Honolulu attorney Andre Wooten, who handled the settlement, testified that after legal fees were deducted from the settlement, he followed Mabson's directions to deposit a check payable to Mabson into the Epilepsy Foundation of Maui account.

That account was opened a couple of weeks before the settlement was deposited and was separate from another Epilepsy Foundation of Maui expense account that had been opened in 2001, Simonds said.

Mabson said he opened the new account because he wanted the settlement money to go toward creating an instruction video on first aid for epileptic seizures. He said he withdrew the money for the cashier's checks for the same purpose but the teller mistakenly made the checks payable to him instead of the foundation.

"This case is about the intentions of a man, Glenn Mabson, who wants so badly to educate our community about epilepsy," Deputy Public Defender Adriel Menor told the jury. "He wanted to make sure no person suffering from epilepsy would be misunderstood and mistreated.

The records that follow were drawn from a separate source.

(** A string that [Number] does not turn into [NaN] is a numeric
    string. *)
Lemma StringToNumber_sound s :
  StringToNumber s <> NaN -> exists q, StringNumericLiteral s q.
Proof.
  intros H.
  destruct (trim_decompose (list_ascii_of_string s)) as (b & a & E & Hb & Ha).
  unfold StringToNumber in H.
  destruct (trim (list_ascii_of_string s)) as [|c l1].
  - exists (Finite false 0 0), b, [], a. split; [exact E|].
    split; [exact Hb|]. split; [exact Ha|]. now left.
  - destruct (trimmed_literal c l1 H) as [q Hq].
    exists q, b, (c :: l1), a. split; [exact E|].
    split; [exact Hb|]. split; [exact Ha|]. now right.
Qed.

(** [Number] of a string that is not numeric is [NaN]. *)
Lemma StringToNumber_NaN s :
  (forall q, ~ StringNumericLiteral s q) -> StringToNumber s = NaN.
Proof.
  intros H. destruct (StringToNumber s) eqn:E; [reflexivity|..];
    exfalso; (destruct (StringToNumber_sound s) as [q Hq];
              [rewrite E; discriminate | exact (H q Hq)]).
Qed.

End Soundness.

Lemma numberIfTruthy_string s :
  s <> "" -> numberIfTruthy (VStr s) = VNum (StringToNumber s).
Proof.
  intros H. unfold numberIfTruthy. cbn.
  now rewrite (proj2 (String.eqb_neq s "") H).
Qed.

(** ** Query parameters *)

Section Queries.

Context {World : Type}.
Variable delegate : External -> World -> Completion value * World.
Variable opts : option ShopClientOptions.

Local Abbreviation getShop := (makeGetShop (World := World) opts).
Local Abbreviation router := (theRouter delegate opts).

Lemma call_run c w :
  (let '(r, w', t) := call delegate c w in (toResponse r, w', t)) = run delegate c w.
Proof. unfold call, run. destruct (delegate c w); reflexivity. Qed.

Variable req : Request.t.
Variable w : World.
Variable d : string.
Hypothesis tenant : Request.headers req !! "x-shop-domain" = Some d.
Hypothesis tenant_named : d <> "".

Let shop := mkShopClient d opts.
Let q := Request.query req.

(** A handler that resolves the tenant and makes one call. *)
Ltac one_call Hroute e Hq :=
  rewrite (handle_operation _ _ _ _ _ Hroute);
  rewrite (invoke_query e _ _ _ _ _ w eq_refl eq_refl Hq);
  cbn [handler getInfo getAllProducts getPaginatedProducts
       getPaginatedCollections getCollectionProductsAll
       getCollectionProductsPaginated buildStoreEndpoints
       buildProductEndpoints buildCollectionEndpoints];
  rewrite with_tenant with (d := d) by (cbn; auto using tenant, tenant_named);
  apply call_run.

Lemma handle_info :
  Request.method req = GET -> splitPath (Request.path req) = ["info"] ->
  queryIssues (getInfo (buildStoreEndpoints delegate getShop)) q = [] ->
  handle router req w
  = run delegate (Client shop
           (GetInfo (VObj [("force",
                            VBool (strictEqStr (prop q "force") "true"))]))) w.
Proof.
  intros Hm Hp Hq.
  one_call (route_info delegate opts req Hm Hp)
           (getInfo (buildStoreEndpoints delegate getShop)) Hq.
Qed.

Lemma handle_products_all :
  Request.method req = GET ->
  splitPath (Request.path req) = ["products"; "all"] ->
  queryIssues (getAllProducts (buildProductEndpoints delegate getShop)) q = [] ->
  handle router req w
  = run delegate (Client shop (ProductsAll (VObj [("currency", prop q "currency")]))) w.
Proof.
  intros Hm Hp Hq.
  one_call (route_products_all delegate opts req Hm Hp)
           (getAllProducts (buildProductEndpoints delegate getShop)) Hq.
Qed.

Lemma handle_products_paginated :
  Request.method req = GET ->
  splitPath (Request.path req) = ["products"; "paginated"] ->
  queryIssues (getPaginatedProducts (buildProductEndpoints delegate getShop)) q
  = [] ->
  handle router req w
  = run delegate (Client shop (ProductsPaginated (pageOptions q))) w.
Proof.
  intros Hm Hp Hq.
  one_call (route_products_paginated delegate opts req Hm Hp)
           (getPaginatedProducts (buildProductEndpoints delegate getShop)) Hq.
Qed.

Lemma handle_collections_paginated :
  Request.method req = GET ->
  splitPath (Request.path req) = ["collections"; "paginated"] ->
  queryIssues
    (getPaginatedCollections (buildCollectionEndpoints delegate getShop)) q
  = [] ->
  handle router req w
  = run delegate (Client shop (CollectionsPaginated (pageOptions2 q))) w.
Proof.
  intros Hm Hp Hq.
  one_call (route_collections_paginated delegate opts req Hm Hp)
           (getPaginatedCollections
              (buildCollectionEndpoints delegate getShop)) Hq.
Qed.

Lemma handle_collection_products_all h :
  Request.method req = GET ->
  splitPath (Request.path req) = ["collections"; h; "products"; "all"] ->
  queryIssues
    (getCollectionProductsAll (buildCollectionEndpoints delegate getShop)) q
  = [] ->
  handle router req w
  = run delegate (Client shop
           (CollectionsProductsAll (VStr h)
              (VObj [("currency", prop q "currency")]))) w.
Proof.
  intros Hm Hp Hq.
  one_call (route_collection_products_all delegate opts req h Hm Hp)
           (getCollectionProductsAll
              (buildCollectionEndpoints delegate getShop)) Hq.
Qed.

Lemma handle_collection_products_paginated h :
  Request.method req = GET ->
  splitPath (Request.path req) = ["collections"; h; "products"; "paginated"] ->
  queryIssues
    (getCollectionProductsPaginated (buildCollectionEndpoints delegate getShop))
    q = [] ->
  handle router req w
  = run delegate (Client shop (CollectionsProductsPaginated (VStr h) (pageOptions q))) w.
Proof.
  intros Hm Hp Hq.
  one_call (route_collection_products_paginated delegate opts req h Hm Hp)
           (getCollectionProductsPaginated
              (buildCollectionEndpoints delegate getShop)) Hq.
Qed.

Lemma handle_product h :
  Request.method req = GET ->
  splitPath (Request.path req) = ["products"; h] ->
  ~ In h ["all"; "paginated"; "showcased"; "filters"] ->
  queryIssues (getProduct (buildProductEndpoints delegate getShop)) q = [] ->
  snd (handle router req w)
  = [Client shop
       (ProductsFind (VStr h) (VObj [("currency", prop q "currency")]))].
Proof.
  intros Hm Hp Hh Hq. cbn [In] in Hh.
  rewrite (handle_operation _ _ _ _ _
             (route_product delegate opts req h Hm Hp
                ltac:(intro; subst; tauto) ltac:(intro; subst; tauto)
                ltac:(intro; subst; tauto) ltac:(intro; subst; tauto))).
  rewrite (invoke_query (getProduct (buildProductEndpoints delegate getShop))
             _ _ _ _ _ w eq_refl eq_refl Hq).
  rewrite getProduct_handler with (d := d)
    by (cbn; auto using tenant, tenant_named).
  cbn zeta. unfold findProduct. cbn [params query morph currencyQuery type].
  destruct (delegate _ w) as [[v|f] w1]; reflexivity.
Qed.

End Queries.

Section PageQueries.

Context {World : Type}.
Variable delegate : External -> World -> Completion value * World.
Variable opts : option ShopClientOptions.
Variable fields : list (string * value).
Hypothesis pages :
  forall k, In k ["page"; "limit"] -> optionalStringOrNumber fields k.

Local Abbreviation getShop := (makeGetShop (World := World) opts).

(** The schema [string|number] of [page] and of [limit] accepts them. *)
Lemma page_accepted k p :
  In k ["page"; "limit"] ->
  match assoc k fields with
  | Some x => validate stringOrNumber p x
  | None => []
  end = [].
Proof.
  intros Hk. specialize (pages k Hk). unfold optionalStringOrNumber in pages.
  destruct (assoc k fields) as [v|]; [|reflexivity].
  destruct v; try reflexivity; exfalso; now apply pages.
Qed.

"The Epileptic Foundation of Maui continues because of the passion, energy and utter devotion of a lot of volunteers in that organization but also Glenn Mabson. It's his full-time job. He devotes all his time and energy toward the Epileptic Foundation of Maui."

Menor said the $20,000 withdrawn from the account was used for the video production, which is continuing.

"Glenn Mabson never personally benefited," Menor said. "He was never enriched."

Menor argued that the prosecution hadn't shown that Mabson acted with "criminal intent."

But Simonds said the evidence showed Mabson had tried to hide the lawsuit settlement from the state.

"Mr. Mabson's not on trial because he has a passion or a cause. That's a very noble thing," Simonds said. "But it's not a good thing if you try to further your own cause through acts of deception, if you further that cause by cheating or trying to cheat the system."

After deliberating for a couple of hours yesterday, the jury found Mabson guilty as charged of welfare fraud and second-degree theft.

"We appreciate the jury's efforts and their close attention to the evidence to arrive at what we feel is the just verdict," Simonds said after the verdicts were announced.

Mabson is scheduled to be sentenced Aug. 29 by Judge Richard Bissen, who presided over the trial.

According to court records, Mabson has prior convictions for second-degree assault, second-degree forgery and second-degree theft.